Because Amber was nothing but a big crybaby.

I didn’t raise you to be a crybaby, she could hear her mother saying already, scolding her in front of the whole crew. Stop making a fool out of yourself. Pull yourself together.

Amber brought her knees up to her chest and buried her face in the chasm between her legs. Her skin crackled. Peeled. The latex puckered around her cheeks. She could feel the tears worming their way through the nylon, winnowing within the crevices along her face.

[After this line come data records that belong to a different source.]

(** * AIBL clinical-data reconciliation: participants, sessions and scans tables

    A shallow embedding of [clinica/converters/aibl_to_bids/utils/clinical.py].
    Python exceptions are an error type, the clinical files that are read, the
    warnings that are logged and the BIDS tree that is written form an explicit
    world threaded through a state-and-error monad, Python dictionaries are
    insertion-ordered association lists and the BIDS tree is a finite map from
    directory paths to their ordered listings. *)

From stdpp Require Import gmap strings list fin_maps pretty.
From Stdlib Require Import ZArith Ascii Sorted.

Local Open Scope Z_scope.

(** ** Exceptions and the error monad *)

Inductive exn :=
  | ValueError
  | KeyError
  | IndexError
  | TypeError
  | AttributeError
  | FileNotFoundError
  | ParserError
  | InvalidIndexError
  | OSError
  | NameError.

Inductive result (A : Type) :=
  | Ok (a : A)
  | Raise (e : exn).
Arguments Ok {A} a.
Arguments Raise {A} e.

Definition bindR {A B} (m : result A) (f : A → result B) : result B :=
  match m with
  | Ok a => f a
  | Raise e => Raise e
  end.

Notation "x <- c ;; k" := (bindR c (fun x => k))
  (at level 20, c at level 99, k at level 200, only parsing).
Notation "' pat <- c ;; k" := (bindR c (fun x => match x with pat => k end))
  (at level 20, pat pattern, c at level 99, k at level 200, only parsing).

Definition is_ok {A} (r : result A) : bool :=
  match r with Ok _ => true | Raise _ => false end.

(** [for x in xs: f x], stopping at the first exception. *)
Fixpoint mapR {A B} (f : A → result B) (xs : list A) : result (list B) :=
  match xs with
  | [] => Ok []
  | x :: xs' => y <- f x ;; ys <- mapR f xs' ;; Ok (y :: ys)
  end.

(** ** Cell values *)

(** What a cell of a parsed table holds: an integer, a string, or the float
    not-a-number that the reader puts in empty cells.  A float with an integral
    value compares equal to the integer in Python and is represented by it. *)
Inductive value :=
  | VInt (z : Z)
  | VStr (s : string)
  | VNaN.

(** A cell of a table being built: [None] is Python's [None]. *)
Definition cell := option value.

(** Python [==] on cell values; not-a-number equals nothing. *)
Definition value_eqb (a b : value) : bool :=
  match a, b with
  | VInt x, VInt y => Z.eqb x y
  | VStr x, VStr y => String.eqb x y
  | _, _ => false
  end.

(** pandas [isna]. *)
Definition isna (c : cell) : bool :=
  match c with
  | None | Some VNaN => true
  | Some _ => false
  end.

(** Python truthiness of a cell, as in [if birth_date and exam_date]. *)
Definition truthy (c : cell) : bool :=
  match c with
  | None => false
  | Some (VInt z) => negb (Z.eqb z 0)
  | Some (VStr s) => negb (String.eqb s "")
  | Some VNaN => true
  end.

Definition NA : string := "n/a".

(** ** Insertion-ordered dictionaries *)

Abbreviation odict V := (list (string * V)).

Fixpoint oget {V} (k : string) (d : odict V) : option V :=
  match d with
  | [] => None
  | (k', v) :: d' => if String.eqb k k' then Some v else oget k d'
  end.

(** [d[k] = v]: replaces in place, or appends a new key at the end. *)
Fixpoint oset {V} (k : string) (v : V) (d : odict V) : odict V :=
  match d with
  | [] => [(k, v)]
  | (k', v') :: d' =>
      if String.eqb k k' then (k', v) :: d' else (k', v') :: oset k v d'
  end.

(** [del d[k]]. *)
Definition odel {V} (k : string) (d : odict V) : odict V :=
  List.filter (fun kv => negb (String.eqb kv.1 k)) d.

Definition okeys {V} (d : odict V) : list string := map fst d.

(** The same keys in the same order, every value through [f]. *)
Definition omap_values {V W} (f : V → W) (d : odict V) : odict W :=
  map (fun kv => (kv.1, f kv.2)) d.

(** [d[k]], raising [KeyError] on a missing key. *)
Definition oitem {V} (k : string) (d : odict V) : result V :=
  match oget k d with
  | Some v => Ok v
  | None => Raise KeyError
  end.

(** ** Strings *)

Definition is_digit (a : ascii) : bool :=
  let n := nat_of_ascii a in (48 <=? n)%nat && (n <=? 57)%nat.

Definition digit_val (a : ascii) : Z := Z.of_nat (nat_of_ascii a) - 48.

Definition string_of_chars (l : list ascii) : string := String.string_of_list_ascii l.
Definition chars (s : string) : list ascii := String.list_ascii_of_string s.

(** Python [needle in haystack] on strings. *)
Fixpoint contains (needle haystack : string) : bool :=
  String.prefix needle haystack ||
  match haystack with
  | EmptyString => false
  | String _ rest => contains needle rest
  end.

(** ** Reading comma-separated files *)

(** A tokenised file: the header and the data lines, each split on the
    separator. *)
Record raw_csv := {
  header : list string;
  lines : list (list string);
}.

(** A parsed table, column by column, all columns of one length. *)
Definition frame := odict (list value).

Inductive bad_line_policy :=
  | on_bad_error
  | on_bad_callable (f : list string → result (option (list string))).

(** Fix for the malformed flutemeta file: [line[-3]], [line[-2]], [line[:-3]]
    and [line[-1]] with Python's negative indices; the function falls off its
    end, returning [None], on every other line. *)
Definition neg_index {A} (l : list A) (k : nat) : result A :=
  if (length l <? k)%nat then Raise IndexError
  else match l !! (length l - k)%nat with
       | Some x => Ok x
       | None => Raise IndexError
       end.

Definition _handle_flutemeta_badline (line : list string)
  : result (option (list string)) :=
  a <- neg_index line 3 ;;
  if String.eqb a "measured" then
    b <- neg_index line 2 ;;
    if String.eqb b "AUSTIN AC CT Brain  H19s" then
      c <- neg_index line 1 ;;
      Ok (Some (take (length line - 3)%nat line ++ ["-4"; c]))
    else Ok None
  else Ok None.

(** pandas' python engine on lines with more fields than the header: with
    [on_bad_lines="error"] the parse raises; with a callable the line is
    replaced by what the callable returns, and ignored when that is [None]. *)
Fixpoint rows_to_cols (policy : bad_line_policy) (col_len : nat)
    (content : list (list string)) : result (list (list string)) :=
  match content with
  | [] => Ok []
  | l :: rest =>
      if (col_len <? length l)%nat then
        match policy with
        | on_bad_error => Raise ParserError
        | on_bad_callable f =>
            new_l <- f l ;;
            rest' <- rows_to_cols policy col_len rest ;;
            Ok (match new_l with Some l' => l' :: rest' | None => rest' end)
        end
      else
        rest' <- rows_to_cols policy col_len rest ;;
        Ok (l :: rest')
  end.

(** Short lines are padded with missing fields, extra fields of a line that a
    callable returned are dropped. *)
Definition pad_line (col_len : nat) (l : list string) : list (option string) :=
  (Some <$> take col_len l) ++ replicate (col_len - length l)%nat None.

It itched. It itched so much.

All Amber wanted to do was tear it all away. Dig her fingers into the fake layer of flesh and rip the makeup off with her own bare hands. Rip it all away, every last layer. Rip away her real skin even. Until there was none left. Until it was all exposed. Her bones. Her own skull.

She looked down at her costume. The ashen dress. What she must have looked like. A crying ghost girl. A crybaby phantom hiding among the graves.

Her tooth fell out.

Amber hadn’t even realized it had torn free, but there it was, resting in her hand. The slightest puddle of bloodied saliva settled into the crevices of her palm.

Her tooth. She closed her hand around it, squeezing her fingers into a fist, until she felt the roots of her tooth dig into her flesh.

If she waited here long enough, the sun would eventually come up. It would be a new day. Perhaps some mourning family member would visit the cemetery to pay their respects to a dearly departed granny and they would stumble upon Amber in costume, her burnt skin in tatters. She could just imagine their reaction. Their screams. They would run. Run from her.

Jessica is back, they’d shout. Jessica Ford is freeeeeeeeeeee

That would show them, she thought. I’ll show them all.

A sob escaped Amber’s throat. That wasn’t what she wanted. Not at all. She didn’t want anything to do with Jessica.

Amber wasn’t going back. Wasn’t going to star in this stupid, awful movie. They couldn’t make her. They just couldn’t. No matter how much her mother insisted, demanded that she do it. She could spank Amber if she wanted. She could bend her daughter over her knee and give her a good hiding in front of the whole crew. Amber didn’t care. She didn’t care what the contract said or whether she got paid or sued or whatever adults do. She wouldn’t do it.

She just couldn’t. She couldn’t be Jessica.

Amber…

Amber…

Amber…

The pinprick of insect legs scuttled across the back of her hand. She yanked her arm away. Whatever bug it was, it was gone now. A beetle or centipede, maybe. They had to be all over her now. She could feel them. All of them. Crawling over her skin. She couldn’t see them, but she knew they were there. They had to be there. So many insects skittering over the earth.

And what about the bodies buried just below her?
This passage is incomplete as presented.